Mainstreet Health Investments Inc. Reports Third Quarter 2016 Results
Announces Acquisition of Two Additional Canadian Properties
TORONTO, NOVEMBER 8, 2016 – Mainstreet Health Investments Inc. (TSX: HLP.U) (the “Company”) today announced its results for the three and nine months ended September 30, 2016. All dollar amounts are stated in US dollars unless otherwise noted.
Third Quarter Highlights
- Reported adjusted funds from operations (“AFFO”) of $0.23 per common share
- Announced acquisitions of interests in seven seniors housing and care properties and investments in five mezzanine loans
- Announced a $74 million public offering of subscription receipts
- Completed the previously announced acquisition of an assisted and independent living property near Syracuse, New York
The Company also announced that on November 4, 2016, it acquired a 50% interest in two assisted and independent living properties located in Timmins, Ontario and Sudbury, Ontario, together with the operating assets related thereto, on a joint venture basis with Autumnwood Lifestyles Inc. (“Autumnwood”). The two properties comprise a total of 177 assisted living and 66 independent living suites and will be subject to the joint venture arrangements entered into by the Company and Autumnwood. The aggregate purchase price for the 50% interest in the two properties was approximately $22.6 million (assuming an exchange rate of Cdn$1.00 equals US$0.7456), which was financed by the assumption of approximately $12.9 million of property level indebtedness, cash on balance sheet and approximately $2.6 million of the Company’s common shares issued to certain minority interest vendors at $10.10 per common share.

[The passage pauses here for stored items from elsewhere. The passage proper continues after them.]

(* ===== verification/UserTransfers.v ===== *)
(** * UserTransfers: uploads and downloads the user asked for
      ([persistence/user_transfers.rs] and its modules)

    An upload or a download is admitted once, on disk, before anything moves,
    and survives restarts: its record, the chunks of it that were already
    authenticated, and a bounded index of what the operating system should be
    shown.  The records, the index and the chunks are typed rows of the
    background table.  Telling the platform that the table changed
    ([background_delivery_changed]) is not modelled. *)
From S2P Require Import Prelude Store Attachments Slots Fragments Deletion Rows ReadMarks Ledger CallButtons.

Module UserTransfers.
Import Store Rows Ledger.

#[local] Open Scope mosh_scope.
#[local] Set Default Proof Using "Type".

#[local] Existing Instances CallButtons.BridgeConversationRef_eq_dec CallButtons.BridgeConversationKind_eq_dec.

(** ** Data ([types.rs]) *)

Abbreviation Ref := CallButtons.BridgeConversationRef.
Abbreviation Manifest := Attachments.AttachmentManifest.
Abbreviation ChunkFrame := Attachments.ChunkFrame.

Inductive UserTransferDirection := Upload | Download.
#[export] Instance UserTransferDirection_eq_dec : EqDecision UserTransferDirection.
Proof. solve_decision. Defined.
Inductive UserTransferState :=
| Prepared | WaitingReceiver | WaitingExecution | Running | Paused | Complete | Failed | Cancelled.
#[export] Instance UserTransferState_eq_dec : EqDecision UserTransferState.
Proof. solve_decision. Defined.

Record UserTransfer := {
  t_id : string; target : Ref; t_attachment_id : option string; direction : UserTransferDirection;
  t_state : UserTransferState; completed_bytes : N; total_bytes : N; revision : N;
}.
Record Receiver := { expires_ms : N; r_complete : bool }.
Record TransferRecord := { view : UserTransfer; manifest : option Manifest; receivers : gmap string Receiver }.
(** [current.rs]: an entry of the index. *)
Record Current := { c_view : UserTransfer; updated_ms : N }.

“Our third quarter results were in line with our expectations,” said Adlai Chester, chief executive officer of the Company. “We were pleased to announce additional strategic acquisitions during the quarter as we look to expand our quality portfolio.”
|(in thousands of U.S dollars)||Three months ended
September 30, 2016
|Nine months ended
September 30, 2016
|General and administrative expenses||$955||$2,843|
|Net income (loss) and comprehensive income (loss)||$2,137||$(41)|
|Funds from operations (“FFO”) (1)||$6,046||$9,128|
|Adjusted funds from operations (“AFFO”) (1)||$5,511||$12,680|
|(1) FFO and AFFO are measures used by management to evaluate operating performance. Please refer to the section “Non-IFRS Measures” in this press release for more information.|
Revenues for the three and nine months ended September 30, 2016, consist primarily of $10.9 million and $26.8 million, respectively, of rental revenue under triple-net leases with operators of the Company’s properties. The Company acquired 12 seniors housing and care properties between June 2016 and August 2016.
General and administrative expenses are comprised primarily of management fees paid to an affiliate of the Company, payroll and deferred share compensation, and professional fees.
Finance costs are primarily comprised of interest expense on the Company’s credit facility and mortgages payable and the amortization of loan fees.
Balance Sheet and Portfolio Highlights
|(in thousands of U.S. dollars, except number of properties)||September 30, 2016||December 31, 2015|
|Number of owned properties||22||10|
The overall increase in the Company’s assets and debt is the result of the acquisition of 12 senior housing and care properties between June and August 2016.
On November 1, 2016, the Company announced it completed the previously announced acquisitions of interests in seven seniors housing and care properties and investments in five mezzanine loans. The transaction were financed in part through a $74 million public offering which closed on October 6, 2016. Concurrent with the completion of these acquisitions, the Company terminated its existing asset management agreement with an affiliated company, and internalized its management and support team.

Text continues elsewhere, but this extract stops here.